[Collected data entries]
(* ===== verification/Loops.v ===== *)
(** * Counting loops

    [for (i = a; i < b; i++) body], over the integers from [a] up to [b]: the
    body takes the index and the variables of the loop, and is [None] where it
    is undefined.  An invariant that every turn keeps holds at the end, and a
    loop that stores one value per index leaves those values. *)
From Stdlib Require Import ZArith Lia Bool.
From stdpp Require Import base numbers list sets.
From S2P Require Import Arrays.
#[local] Open Scope Z_scope.

(** [a], [a + 1], .. up to but not including [b]. *)
Definition range (a b : Z) : list Z := seqZ a (b - a).

(** [a], [a + 2], .. up to but not including [b]. *)
Definition range2 (a b : Z) : list Z := (λ k, a + 2 * k) <$> seqZ 0 ((b - a + 1) / 2).

Fixpoint for_in {I S} (l : list I) (body : I → S → option S) (s : S) : option S :=
  match l with
  | [] => Some s
  | i :: l => s ← body i s; for_in l body s
  end.

Lemma elem_of_range a b i : i ∈ range a b ↔ a ≤ i < b.
Proof. unfold range. rewrite elem_of_seqZ. lia. Qed.

Lemma elem_of_range2 a b i : i ∈ range2 a b ↔ a ≤ i < b ∧ (i - a) `mod` 2 = 0.
Proof.
  unfold range2. rewrite list_elem_of_fmap. setoid_rewrite elem_of_seqZ. split.
  - intros (k & -> & Hk). pose proof (Z.div_mod (b - a + 1) 2 ltac:(lia)). pose proof (Z.mod_pos_bound (b - a + 1) 2).
    replace (a + 2 * k - a) with (k * 2) by lia. rewrite Z.mod_mul by lia. lia.
  - intros [Hi Hm]. exists ((i - a) / 2). pose proof (Z.div_mod (i - a) 2 ltac:(lia)). split; [lia|].
    split; [apply Z.div_pos; lia|]. assert ((i - a) / 2 + 1 ≤ (b - a + 1) / 2); [|lia].
    replace ((i - a) / 2 + 1) with ((i - a + 1 * 2) / 2) by (rewrite Z.div_add by lia; lia).
    apply Z.div_le_lower_bound; [lia|]. rewrite Z.div_add by lia. lia.
Qed.

Lemma NoDup_range a b : NoDup (range a b).
Proof. apply NoDup_seqZ. Qed.

Lemma range_nil a b : b ≤ a → range a b = [].
Proof. intros. apply seqZ_nil. lia. Qed.

Lemma range_snoc a b : a ≤ b → range a (b + 1) = range a b ++ [b].
Proof.
  intros. unfold range. replace (b + 1 - a) with ((b - a) + 1) by lia.
  rewrite seqZ_app by lia. f_equal. replace (a + (b - a)) with b by lia. done.
Qed.

Lemma range_app a b c : a ≤ b → b ≤ c → range a c = range a b ++ range b c.
Proof.
  intros. unfold range. replace (c - a) with ((b - a) + (c - b)) by lia.
  rewrite seqZ_app by lia. do 2 f_equal. lia.
Qed.

Section loops.
Context {I S : Type}.
Implicit Types (l : list I) (body : I → S → option S).

Lemma for_in_app l1 l2 body s : for_in (l1 ++ l2) body s = (s ← for_in l1 body s; for_in l2 body s).
Proof.
  revert s. induction l1 as [|i l1 IH]; intros s; [done|]. simpl.
  destruct (body i s); simpl; [apply IH|done].
Qed.

(** The invariant speaks of the indices already done. *)
Lemma for_in_spec (P : list I → S → Prop) l body s :
  P [] s →
  (∀ done i rest s, l = done ++ i :: rest → P done s → ∃ s', body i s = Some s' ∧ P (done ++ [i]) s') →
  ∃ s', for_in l body s = Some s' ∧ P l s'.
Proof.
  intros H0 Hstep.
  assert (∀ rest done s, l = done ++ rest → P done s → ∃ s', for_in rest body s = Some s' ∧ P l s') as H.
  { induction rest as [|i rest IH]; intros dn s1 Hl HP.
    - rewrite app_nil_r in Hl. subst. eauto.
    - destruct (Hstep dn i rest s1 Hl HP) as (s2 & E & HP2). simpl. rewrite E. simpl.
      apply (IH (dn ++ [i])); [by rewrite <-app_assoc|done]. }
  by apply (H l []).
Qed.

(** The same, for an invariant that the index does not enter. *)
Lemma for_in_keeps (P : S → Prop) l body s :
  P s → (∀ i s, i ∈ l → P s → ∃ s', body i s = Some s' ∧ P s') →
  ∃ s', for_in l body s = Some s' ∧ P s'.
Proof.
  intros H0 Hstep. apply (for_in_spec (λ _, P)); [done|]. intros dn i rest s1 -> HP.
  apply Hstep; [set_solver|done].
Qed.

(** Any turn may be undefined: what is kept where the loop ends. *)
Lemma for_in_inv (P : S → Prop) l body s s' :
  for_in l body s = Some s' → P s → (∀ i s s', i ∈ l → P s → body i s = Some s' → P s') → P s'.
Proof.
  revert s. induction l as [|i l IH]; intros s E HP Hstep; simpl in E; [by simplify_eq|].
  destruct (body i s) as [s1|] eqn:E1; [|done]. simpl in E.
  apply (IH s1); [done|apply (Hstep i s); [set_solver|done..]|]. intros j t t' Hj. apply Hstep. set_solver.
Qed.
End loops.

(** A loop of stores: [body i] puts [value i] at [at_ i]. *)
Lemma for_in_stores {I A} (l : list I) (at_ : I → Z) (value : I → A) (body : I → list A → option (list A)) a :
  (∀ i a', i ∈ l → length a' = length a → body i a' = aset a' (at_ i) (value i)) →
  (∀ i, i ∈ l → 0 ≤ at_ i < Z.of_nat (length a)) →
  (∀ i j, i ∈ l → j ∈ l → at_ i = at_ j → value i = value j) →
  ∃ a', for_in l body a = Some a' ∧ length a' = length a ∧
    (∀ i, i ∈ l → aget a' (at_ i) = Some (value i)) ∧
    (∀ k, (∀ i, i ∈ l → at_ i ≠ k) → aget a' k = aget a k).
Proof.
  intros Hbody Hat Huniq.
  destruct (for_in_spec (λ dn a', length a' = length a ∧ (∀ i, i ∈ dn → aget a' (at_ i) = Some (value i)) ∧
    (∀ k, (∀ i, i ∈ dn → at_ i ≠ k) → aget a' k = aget a k)) l body a) as (a' & E & H).
  - split; [done|]. split; [|done]. set_solver.
  - intros dn i rest a1 Hl (Hlen & Hin & Hout). rewrite Hbody by (subst; set_solver || done).
    specialize (Hat i ltac:(subst; set_solver)). unfold aset.
    rewrite (proj2 (andb_true_iff _ _)) by (split; [apply Z.leb_le|apply Z.ltb_lt]; lia).
    eexists. split; [done|]. split; [by rewrite length_insert|].
    assert (∀ k, k ≠ at_ i → aget (<[Z.to_nat (at_ i) := value i]> a1) k = aget a1 k) as Hne.
    { intros k Hk. unfold aget. case_match eqn:Hz; [|done]. apply Z.leb_le in Hz. apply list_lookup_insert_ne. lia. }
    assert (aget (<[Z.to_nat (at_ i) := value i]> a1) (at_ i) = Some (value i)) as Heq.
    { unfold aget. rewrite (proj2 (Z.leb_le _ _)) by lia. apply list_lookup_insert_eq. lia. }
    split.
    + intros j [Hj|Hj%list_elem_of_singleton]%elem_of_app; [|by subst].
      destruct (decide (at_ j = at_ i)) as [Hji|Hji].
      * rewrite Hji, Heq. f_equal. symmetry. apply Huniq; [subst; set_solver..|done].
      * rewrite Hne by done. by apply Hin.
    + intros k Hk. rewrite Hne; [|intros ->; by apply (Hk i); [set_solver|]]. apply Hout. intros j Hj. apply Hk. set_solver.
  - exists a'. done.
Qed.

(** ** Loops over a range, and a loop within a loop *)

Lemma for_range_spec {S} (P : Z → S → Prop) a b (body : Z → S → option S) s :
  a ≤ b → P a s → (∀ i s, a ≤ i < b → P i s → ∃ s', body i s = Some s' ∧ P (i + 1) s') →
  ∃ s', for_in (range a b) body s = Some s' ∧ P b s'.
Proof.
  intros Hab H0. assert (∃ n, b = a + Z.of_nat n) as (n & ->) by (exists (Z.to_nat (b - a)); lia). clear Hab.
  induction n as [|n IH]; intros Hstep.
  - rewrite Z.add_0_r in *. rewrite range_nil by lia. eauto.
  - destruct IH as (s1 & E & HP); [intros i s1 Hi; apply Hstep; lia|].
    replace (a + Z.of_nat (Datatypes.S n)) with (a + Z.of_nat n + 1) by lia.
    rewrite range_snoc by lia. rewrite for_in_app, E. simpl.
    destruct (Hstep (a + Z.of_nat n) s1) as (s2 & -> & ?); [lia|done|]. eauto.
Qed.

(** The pairs of two nested loops, in their order. *)
Definition nested {I J} (ys : list I) (xs : list J) : list (I * J) := ys ≫= λ y, pair y <$> xs.

Lemma elem_of_nested {I J} (ys : list I) (xs : list J) y x : (y, x) ∈ nested ys xs ↔ y ∈ ys ∧ x ∈ xs.
Proof.
  unfold nested. rewrite list_elem_of_bind. setoid_rewrite list_elem_of_fmap. split.
  - intros (y' & (x' & [= -> ->] & ?) & ?). done.
  - intros [??]. eauto.
Qed.

Lemma for_in_fmap {I J S} (f : I → J) (l : list I) (body : J → S → option S) s :
  for_in (f <$> l) body s = for_in l (λ i, body (f i)) s.
Proof. revert s. induction l as [|i l IH]; intros s; [done|]. simpl. destruct (body (f i) s); simpl; auto. Qed.

Lemma for_in_nested {I J S} (ys : list I) (xs : list J) (body : I → J → S → option S) s :
  for_in ys (λ y, for_in xs (body y)) s = for_in (nested ys xs) (λ p, body p.1 p.2) s.
Proof.
  revert s. induction ys as [|y ys IH]; intros s; [done|]. unfold nested. cbn [for_in mbind list_bind].
  rewrite for_in_app, for_in_fmap. cbn [fst snd]. destruct (for_in xs (body y) s) as [s1|]; [|done]. cbn [mbind option_bind].
  by rewrite IH.
Qed.

Lemma length_nested {I J} (ys : list I) (xs : list J) : length (nested ys xs) = (length ys * length xs)%nat.
Proof. unfold nested. induction ys as [|y ys IH]; [done|]. cbn. by rewrite length_app, length_fmap, IH. Qed.

Lemma length_range2 a b : Z.of_nat (length (range2 a b)) ≤ Z.max 0 (b - a).
Proof.
  unfold range2. rewrite length_fmap, length_seqZ. pose proof (Z.div_mod (b - a + 1) 2 ltac:(lia)).
  pose proof (Z.mod_pos_bound (b - a + 1) 2). lia.
Qed.

(** Row-major addresses are distinct. *)
Lemma address_inj w y x y' x' : 0 ≤ x < w → 0 ≤ x' < w → y * w + x = y' * w + x' → y = y' ∧ x = x'.
Proof. intros. assert (y = y') as -> by nia. lia. Qed.

Lemma address_range w h y x : 0 ≤ x < w → 0 ≤ y < h → 0 ≤ y * w + x < w * h.
Proof. nia. Qed.

(** A loop over an image that stores one value per pixel. *)
Lemma for_image_stores {A} (w h : Z) (value : Z → Z → A) (body : Z → Z → list A → option (list A)) a :
  (∀ y x a', 0 ≤ y < h → 0 ≤ x < w → length a' = length a → body y x a' = aset a' (y * w + x) (value y x)) →
  w * h ≤ Z.of_nat (length a) →
  ∃ a', for_in (range 0 h) (λ y, for_in (range 0 w) (body y)) a = Some a' ∧ length a' = length a ∧
    (∀ y x, 0 ≤ y < h → 0 ≤ x < w → aget a' (y * w + x) = Some (value y x)).
Proof.
  intros Hbody Hlen. rewrite for_in_nested.
  destruct (for_in_stores (nested (range 0 h) (range 0 w)) (λ p, p.1 * w + p.2) (λ p, value p.1 p.2)
    (λ p, body p.1 p.2) a) as (a' & E & Hl & Hin & _).
  - intros [y x] a' [Hy%elem_of_range Hx%elem_of_range]%elem_of_nested. by apply Hbody.
  - intros [y x] [Hy%elem_of_range Hx%elem_of_range]%elem_of_nested. pose proof (address_range w h y x). simpl. lia.
  - intros [y x] [y' x'] [Hy%elem_of_range Hx%elem_of_range]%elem_of_nested [Hy'%elem_of_range Hx'%elem_of_range]%elem_of_nested E.
    simpl in E. destruct (address_inj w y x y' x') as [-> ->]; done.
  - exists a'. split; [done|]. split; [done|]. intros y x Hy Hx. apply (Hin (y, x)).
    apply elem_of_nested. by rewrite !elem_of_range.
Qed.

(** ** Sums over a range *)

Definition sum_range (f : Z → Z) (a b : Z) : Z := foldr (λ i s, f i + s) 0 (range a b).

Lemma sum_range_empty f a b : b ≤ a → sum_range f a b = 0.
Proof. intros. unfold sum_range. by rewrite range_nil by lia. Qed.

Lemma sum_range_split f a b c : a ≤ b → b ≤ c → sum_range f a c = sum_range f a b + sum_range f b c.
Proof.
  intros. unfold sum_range. rewrite (range_app a b c) by lia. rewrite foldr_app.
  induction (range a b); simpl; lia.
Qed.

Lemma sum_range_one f a : sum_range f a (a + 1) = f a.
Proof. unfold sum_range. rewrite range_snoc, range_nil by lia. simpl. lia. Qed.

Lemma sum_range_bounds f a b lo hi :
  a ≤ b → (∀ i, a ≤ i < b → lo ≤ f i ≤ hi) → (b - a) * lo ≤ sum_range f a b ≤ (b - a) * hi.
Proof.
  intros Hab. assert (∃ n, b = a + Z.of_nat n) as (n & ->) by (exists (Z.to_nat (b - a)); lia). clear Hab.
  induction n as [|n IH]; intros Hf.
  - rewrite sum_range_empty by lia. lia.
  - rewrite (sum_range_split f a (a + Z.of_nat n)) by lia.
    replace (a + Z.of_nat (S n)) with (a + Z.of_nat n + 1) by lia. rewrite sum_range_one.
    specialize (IH ltac:(intros; apply Hf; lia)). specialize (Hf (a + Z.of_nat n) ltac:(lia)). lia.
Qed.

(** The mean of whole numbers between two bounds lies between them. *)
Lemma mean_bounds f a b lo hi :
  a < b → 0 ≤ lo → (∀ i, a ≤ i < b → lo ≤ f i ≤ hi) → lo ≤ Z.quot (sum_range f a b) (b - a) ≤ hi.
Proof.
  intros Hab Hlo Hf. pose proof (sum_range_bounds f a b lo hi ltac:(lia) Hf).
  assert (0 ≤ sum_range f a b) by nia. rewrite Z.quot_div_nonneg by lia.
  split; [apply Z.div_le_lower_bound|apply Z.div_le_upper_bound]; lia.
Qed.

(** ** Counting *)

Lemma for_in_counts {I} (l : list I) (test : I → bool) (body : I → Z * Z → option (Z * Z)) n m :
  (∀ i s, i ∈ l → body i s = Some (if test i then s.1 + 1 else s.1, s.2 + 1)) →
  for_in l body (n, m) = Some (n + Z.of_nat (length (filter (λ i, test i = true) l)), m + Z.of_nat (length l)).
Proof.
  revert n m. induction l as [|i l IH]; intros n m H.
  - by rewrite !Z.add_0_r.
  - cbn [for_in]. rewrite H by set_solver. cbn [mbind option_bind fst snd].
    destruct (test i) eqn:E; [rewrite filter_cons_True by done|rewrite filter_cons_False by congruence];
      rewrite IH by (intros; apply H; set_solver); cbn [length]; do 2 f_equal; lia.
Qed.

Task prompt: Copy every line from the records above that contains the word "Huniq".

The answer:
  intros Hbody Hat Huniq.
      * rewrite Hji, Heq. f_equal. symmetry. apply Huniq; [subst; set_solver..|done].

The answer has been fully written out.